Aircraft of the future may not look significantly different from today’s aircraft, but a peek “under the hood” will reveal technologies that are vastly different. Commercial aviation giants such as Boeing and Airbus — in addition to NASA and academia — are developing breakthrough airframe, propulsion, materials, and cabin designs that will help aircraft of the future fly quieter, cleaner, and more fuel-efficiently, with enhanced passenger comfort.

SLS Decision Soon?

NASA selects new heavy-lift rocket, say sources, Space.com

"Under the plan, awaiting approval by the White House Office of Management and Budget, initial flights of the SLS would utilize the solid-rocket motors, developed by ATK Aerospace Systems of Magna, Utah. ATK is under contract to develop an advanced version of the space shuttle solid-rocket booster under NASA's now-defunct Constellation program.

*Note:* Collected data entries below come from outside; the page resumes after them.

(** A boot context is single-use: it stays as issued but for its resolution,
    which is set at most once and never changes; and once it is resolved its
    credential is never again routed to first contact or reboot. *)
Theorem boot_context_single_use ops1 ops2 db1 k1 db2 k2 lid c :
  run_ops empty_db ops1 0 = (db1, k1) → run_ops db1 ops2 k1 = (db2, k2) → fresh_draws 0 k2 →
  load_boot_context_for_update db1 (array_bytes lid) = Ok (Some c) →
  ∃ c', load_boot_context_for_update db2 (array_bytes lid) = Ok (Some c') ∧
    (c' = c ∨ bc_resolved_endpoint_id c = None ∧ ∃ e, c' = resolved_to c e) ∧
    (is_Some (bc_resolved_endpoint_id c) →
     ∀ kind c'' cand, route db2 kind lid ≠ Ok (RedemptionTarget.UnresolvedBootContext c'' cand)).
Proof.
  intros H1 H2 Hf Hc. pose proof (run_ops_counter db1 ops2 k1) as Hk. rewrite H2 in Hk.
  pose proof (good_run _ _ _ _ _ good_empty (fresh_draws_mono _ _ Hk Hf) H1) as Hg.
  assert (∃ c', load_boot_context_for_update db2 (array_bytes lid) = Ok (Some c') ∧
    (c' = c ∨ bc_resolved_endpoint_id c = None ∧ ∃ e, c' = resolved_to c e)) as (c' & Hc' & Hrel).
  { clear H1 Hk. revert db1 k1 c Hg Hc H2. induction ops2 as [|op ops IH]; intros db1 k1 c Hg Hc H2.
    - injection H2 as <- <-. eauto.
    - apply run_ops_cons in H2 as (db3 & k3 & H3 & H2 & Hk).
      destruct (good_step _ _ _ _ _ Hg (fresh_draws_mono _ _ Hk Hf) H3) as [Hg3 He].
      destruct (effect_ctx _ _ _ _ _ He Hc) as (c3 & Hc3 & Hr3).
      destruct (IH _ _ _ Hg3 Hc3 H2) as (c' & Hc' & Hr'). exists c'. split; [done|].
      destruct Hr3 as [->|(Hn & e & ->)]; [done|]. destruct Hr' as [->|(? & _)]; [|done].
      right. eauto. }
  exists c'. split_and!; [done|done|]. intros Hres kind c'' cand Hroute.
  apply route_unresolved in Hroute as (Hc'' & Hn & _). rewrite Hc' in Hc''. injection Hc'' as <-.
  destruct Hrel as [->|(Hn' & _)]; [by rewrite Hn in Hres; destruct Hres|].
  rewrite Hn' in Hres. by destruct Hres.
Qed.

(** C28. Redemption is sound: a session is established only for a wire value that
    parses to a credential whose secret is verified, either by an unexpired slot of
    a chain that is not revoked, or by an unresolved, unexpired boot context whose
    correlated Endpoint is not revoked. The new chain is reachable by exactly the
    presented and the issued credential, and the issued one is a Runtime credential
    valid for the configured time. *)
Theorem redeem_only_authentic ops db0 k0 wire now ttl db k id cred exp :
  run_ops empty_db ops 0 = (db0, k0) → fresh_draws 0 k →
  redeem db0 wire now ttl k0 = ((db, Ok (RedeemResult.Established id cred exp)), k) →
  ∃ p, PresentedCredential_parse wire = Ok p ∧ authentic db0 p now id ∧
    exp = (now + ttl)%Z ∧ pc_kind cred = CredentialKind.Runtime ∧
    ∃ a', load_by_id_for_update db id = Ok (Some a') ∧
      chain_ids (ep_credential a') = [pc_lookup_id p; pc_lookup_id cred].
Proof.
  intros H0 Hf Hr.
  assert (k0 ≤ k) as Hk.
  { pose proof (run_op_counter db0 (EnrollOp.Redeem wire now ttl) k0) as Hk.
    unfold run_op, mbind, gen_bind in Hk. by rewrite Hr in Hk. }
  destruct (good_run _ _ _ _ _ good_empty (fresh_draws_mono _ _ Hk Hf) H0) as [Hwf Hdr].
  by eapply redeem_sound.
Qed.

(** Redemption is complete for known Endpoints: in any reachable state, a
    credential that matches a live slot of a chain that is not revoked does
    establish a session for its Endpoint, provided the identifier drawn for the
    new credential is not in use. *)
Theorem redeem_accepts_live_credential `{!@Base64Laws b64} ops db k p now ttl a s :
  run_ops empty_db ops 0 = (db, k) → fresh_draws 0 k →
  load_by_id_for_update db (ep_id a) = Ok (Some a) → chain_revoked (ep_credential a) = false →
  s ∈ chain_slots (ep_credential a) → live_for s p now →
  (∀ key, db_lookups db !! key ≠ Some (array_bytes (pc_lookup_id (fresh_runtime k)))) →
  ∃ db' k', redeem db (to_wire_value p) now ttl k
    = ((db', Ok (RedeemResult.Established (ep_id a) (fresh_runtime k) (now + ttl)%Z)), k').
Proof.
  intros Hr Hf. destruct (good_run _ _ _ _ _ good_empty Hf Hr) as [Hwf _].
  intros Ha Hrev Hs Hm%slot_matches_live. eapply redeem_complete; [apply parse_of_wire_value|done..].
Qed.
End EnrollmentProperties.

(** ** A concrete run *)

Module EnrollmentExamples.
Import Reference.
#[local] Existing Instances base64 base64_laws base64_strict toy_sha256 counter_entropy micros
  micros_laws.

Definition nonce9 : BootNonce := be_array 32 9.
(** The Endpoint the first contact of this run creates: its draw is the sixth. *)
Definition ep6 : EndpointId := be_array 16 6.
Definition enrollment0 : PresentedCredential :=
  (PresentedCredential_generate CredentialKind.Enrollment 0).1.

(** A context is issued and redeemed. *)
Definition boot_ops : list EnrollOp.t :=
  [EnrollOp.Issue (lit "mac-1") nonce9 1000000 90000000;
   EnrollOp.Redeem (to_wire_value enrollment0) 2000000 90000000].
(** The operator approves, the boot is attested, the credential is rotated. *)
Definition later_ops : list EnrollOp.t :=
  [EnrollOp.Approve ep6 (Actor.Operator (lit "ops")) 3000000;
   EnrollOp.EstablishTrust ep6 nonce9;
   EnrollOp.Redeem (to_wire_value enrollment0) 4000000 90000000].

Definition db1 : EnrollDb := (run_ops empty_db boot_ops 0).1.
Definition k1 : nat := (run_ops empty_db boot_ops 0).2.
Definition db2 : EnrollDb := (run_ops db1 later_ops k1).1.
Definition k2 : nat := (run_ops db1 later_ops k1).2.

Definition no_endpoint : EndpointAggregate :=
  {| ep_id := ep6; ep_inventory_signal := []; ep_identity := IdentityState.Retired;
     ep_credential := CredentialExamples.chain12;
     ep_hardware_confidence := HardwareConfidence.Conflict; ep_current_boot := None;
     ep_created_at := 0; ep_updated_at := 0 |}.
Definition loaded (db : EnrollDb) (id : EndpointId) : EndpointAggregate :=
  match load_by_id_for_update db id with Ok (Some a) => a | _ => no_endpoint end.
Definition ep_after1 : EndpointAggregate := loaded db1 ep6.
Definition ep_after2 : EndpointAggregate := loaded db2 ep6.
Definition boot_after2 : CurrentBoot :=
  {| cb_boot_context_id := pc_lookup_id enrollment0; cb_boot_nonce := nonce9;
     cb_trusted_bootstrap := TrustedBootstrapState.Established |}.

Lemma run1 : run_ops empty_db boot_ops 0 = (db1, k1).
Proof. apply surjective_pairing. Qed.
Lemma run2 : run_ops db1 later_ops k1 = (db2, k2).
Proof. apply surjective_pairing. Qed.
Lemma run12 : run_ops empty_db (boot_ops ++ later_ops) 0 = (db2, k2).
Proof. exact (run_ops_then _ _ _ _ _ _ _ _ run1 run2). Qed.
Lemma fresh1 : fresh_draws 0 k1.
Proof. by_evaluation. Qed.
Lemma fresh2 : fresh_draws 0 k2.
Proof. by_evaluation. Qed.
Lemma loaded1 : load_by_id_for_update db1 ep6 = Ok (Some ep_after1).
Proof. vm_compute. reflexivity. Qed.

Lemma enrollment_tables_wellformed_witness : db_wf db1.
Proof. exact (enrollment_tables_wellformed boot_ops db1 k1 run1 fresh1). Defined.

Lemma endpoint_lifecycle_witness :
  ∃ a', load_by_id_for_update db2 ep6 = Ok (Some a') ∧ same_identity ep_after1 a' ∧
    (chain_revoked (ep_credential ep_after1) = true → chain_revoked (ep_credential a') = true) ∧
    (ep_identity a' ≠ ep_identity ep_after1 →
       ep_identity ep_after1 = IdentityState.PendingEnrollment ∧
       ep_identity a' = IdentityState.Enrolled ∧
       ∃ operator now, EnrollOp.Approve ep6 operator now ∈ later_ops).
Proof. exact (endpoint_lifecycle boot_ops later_ops db1 k1 db2 k2 ep6 ep_after1
                run1 run2 fresh2 loaded1). Defined.

Lemma trust_only_by_current_boot_witness :
  ∃ pre post dbp kp a1 b1,
    boot_ops ++ later_ops = pre ++ EnrollOp.EstablishTrust ep6 (cb_boot_nonce boot_after2) :: post ∧
    run_ops empty_db pre 0 = (dbp, kp) ∧
    load_by_id_for_update dbp ep6 = Ok (Some a1) ∧ ep_current_boot a1 = Some b1 ∧
    cb_boot_context_id b1 = cb_boot_context_id boot_after2 ∧
    cb_boot_nonce b1 = cb_boot_nonce boot_after2.
Proof.
  apply (trust_only_by_current_boot (boot_ops ++ later_ops) db2 k2 ep6 ep_after2 boot_after2).
  - exact run12.
  - exact fresh2.
  - vm_compute. reflexivity.
  - by_evaluation.
  - reflexivity.
Defined.

Lemma boot_context_single_use_witness :
  ∃ c, load_boot_context_for_update db1 (array_bytes (pc_lookup_id enrollment0)) = Ok (Some c) ∧
    ∃ c', load_boot_context_for_update db2 (array_bytes (pc_lookup_id enrollment0)) = Ok (Some c') ∧
    (c' = c ∨ bc_resolved_endpoint_id c = None ∧ ∃ e, c' = resolved_to c e) ∧
    (is_Some (bc_resolved_endpoint_id c) → ∀ kind c'' cand,
       route db2 kind (pc_lookup_id enrollment0)
       ≠ Ok (RedemptionTarget.UnresolvedBootContext c'' cand)).
Proof.
  destruct (load_boot_context_for_update db1 (array_bytes (pc_lookup_id enrollment0)))
    as [[c|]|] eqn:Hc; [|vm_compute in Hc; discriminate Hc..].
  exists c. split; [done|].
  exact (boot_context_single_use boot_ops later_ops db1 k1 db2 k2 (pc_lookup_id enrollment0) c
    run1 run2 fresh2 Hc).
Defined.

Definition redeem_again : EnrollDb * result Backend.t RedeemResult.t * nat :=
  redeem db1 (to_wire_value enrollment0) 4000000 90000000 k1.

(** The parts of an established result. *)
Definition session (r : EnrollDb * result Backend.t RedeemResult.t * nat)
  : option (EndpointId * PresentedCredential * Instant) :=
  match r.1.2 with Ok (RedeemResult.Established i c e) => Some (i, c, e) | _ => None end.

Lemma session_Some r i c e :
  session r = Some (i, c, e) → r = ((r.1.1, Ok (RedeemResult.Established i c e)), r.2).
Proof. destruct r as [[d [[i' c' e'|]|]] k]; cbn; naive_solver. Qed.

Lemma redeem_only_authentic_witness :
  ∃ id cred exp p, session redeem_again = Some (id, cred, exp) ∧
    PresentedCredential_parse (to_wire_value enrollment0) = Ok p ∧
    authentic db1 p 4000000 id ∧ (exp = 4000000 + 90000000)%Z ∧
    pc_kind cred = CredentialKind.Runtime ∧
    ∃ a', load_by_id_for_update redeem_again.1.1 id = Ok (Some a') ∧
      chain_ids (ep_credential a') = [pc_lookup_id p; pc_lookup_id cred].
Proof.
  destruct (session redeem_again) as [[[id cred] exp]|] eqn:Hs;
    [|vm_compute in Hs; discriminate Hs].
  destruct (redeem_only_authentic boot_ops db1 k1 (to_wire_value enrollment0) 4000000 90000000
    redeem_again.1.1 redeem_again.2 id cred exp) as (p & Hp).
  - exact run1.
  - by_evaluation.
  - exact (session_Some _ _ _ _ Hs).
  - exists id, cred, exp, p. split; [done|exact Hp].
Defined.

Lemma redeem_accepts_live_credential_witness :
  ∃ db' k', redeem db1 (to_wire_value enrollment0) 4000000 90000000 k1
    = ((db', Ok (RedeemResult.Established (ep_id ep_after1) (fresh_runtime k1)
                   (4000000 + 90000000)%Z)), k').
Proof.
  apply (redeem_accepts_live_credential boot_ops db1 k1 enrollment0 4000000 90000000 ep_after1
    (chain_predecessor (ep_credential ep_after1))).
  - exact run1.
  - exact fresh1.
  - vm_compute. reflexivity.
  - vm_compute. reflexivity.
  - left.
  - apply slot_matches_live. vm_compute. reflexivity.
  - intros key Hkey%elem_of_map_to_list.
    assert (forallb (λ p, negb (bool_decide (p.2 = array_bytes (pc_lookup_id (fresh_runtime k1)))))
              (map_to_list (db_lookups db1)) = true) as Hall by (vm_compute; reflexivity).
    rewrite forallb_elem_of in Hall. specialize (Hall _ Hkey). cbn in Hall.
    by rewrite bool_decide_eq_true_2 in Hall.
Defined.
End EnrollmentExamples.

Among the companies that have expressed interested in developing an advanced kerosene-fueled engine are Aerojet of Sacramento, Calif., Space Exploration Technologies (SpaceX) of Hawthorne, Calif., and Pratt & Whitney Rocketdyne of Canoga Park, Calif. This engine might eventually replace the solid-fueled motors on SLS, sources said."

GSFC’s Missing Servicing Study Report to Congress

Servicing Study, GSFC

"From March 24-26, 2010, NASA's Goddard Space Flight Center (GSFC) hosted an open international workshop to bring potential users and providers of on-orbit servicing capabilities together with the NASA GSFC Satellite Servicing Study Team. The event workshop drew together 57 individual speakers and over 250 participants from industry, academia, NASA, other agencies, and international organizations. ... The servicing mission study activity will result in a report to NASA, and subsequently to Congress, on the results of this workshop together with the integrated results from the servicing study team. The final report to Congress is currently under NASA review."

Feasibility of Using Constellation Architecture or Robotic Missions for Servicing Existing and Future Spacecraft

"NASA will execute a robust study, led by Goddard Space Flight Center under the direction of the Space Operations Missions Directorate (SOMD). The planning activity began in May 2009 and a final report to Congress is due in September 2010."

Keith's note: It has been more than a year since the meeting. The On-Orbit Satellite Servicing Study Project Report was posted recenty (18 June) here. But NASA GSFC never bothered to tell anyone that it had been posted - nor did they bother to link from the page that announced the study. But according to this page "An internal Project Report captures the work performed under the congressional mandate. SSCO's report to Congress is currently under review." So they have yet to deliver the report to Congress - and the report was due for delivery 10 months ago.

Aquarius/SAC-D Launched

Aquarius/SAC-D Launched

"With a burst of light, the United Launch Alliance Delta II rocket carrying the Aquarius/SAC-D spacecraft lifted off June 10, 2011 at 7:20 a.m. PDT (10:20 a.m. EDT) from NASA's Space Launch Complex 2 at Vandenberg Air Force Base in California."

NASA Launches Space-Based Saline Solution, OSTP

"Aquarius is the product of an international collaborative effort between NASA and the Argentine space agency, with contributions by Canada, France, Brazil, and Italy. This new capability will enhance and complement the European Space Agency's Soil Moisture and Ocean Salinity satellite designed primarily to measure soil moisture."

Keith's note: There is a memorial banner on the launch tower that reads "In memory of our colleague and friend Hal Chase - the ULA Team". Hal Chase was a ULA employee at VAFB and passed away recently.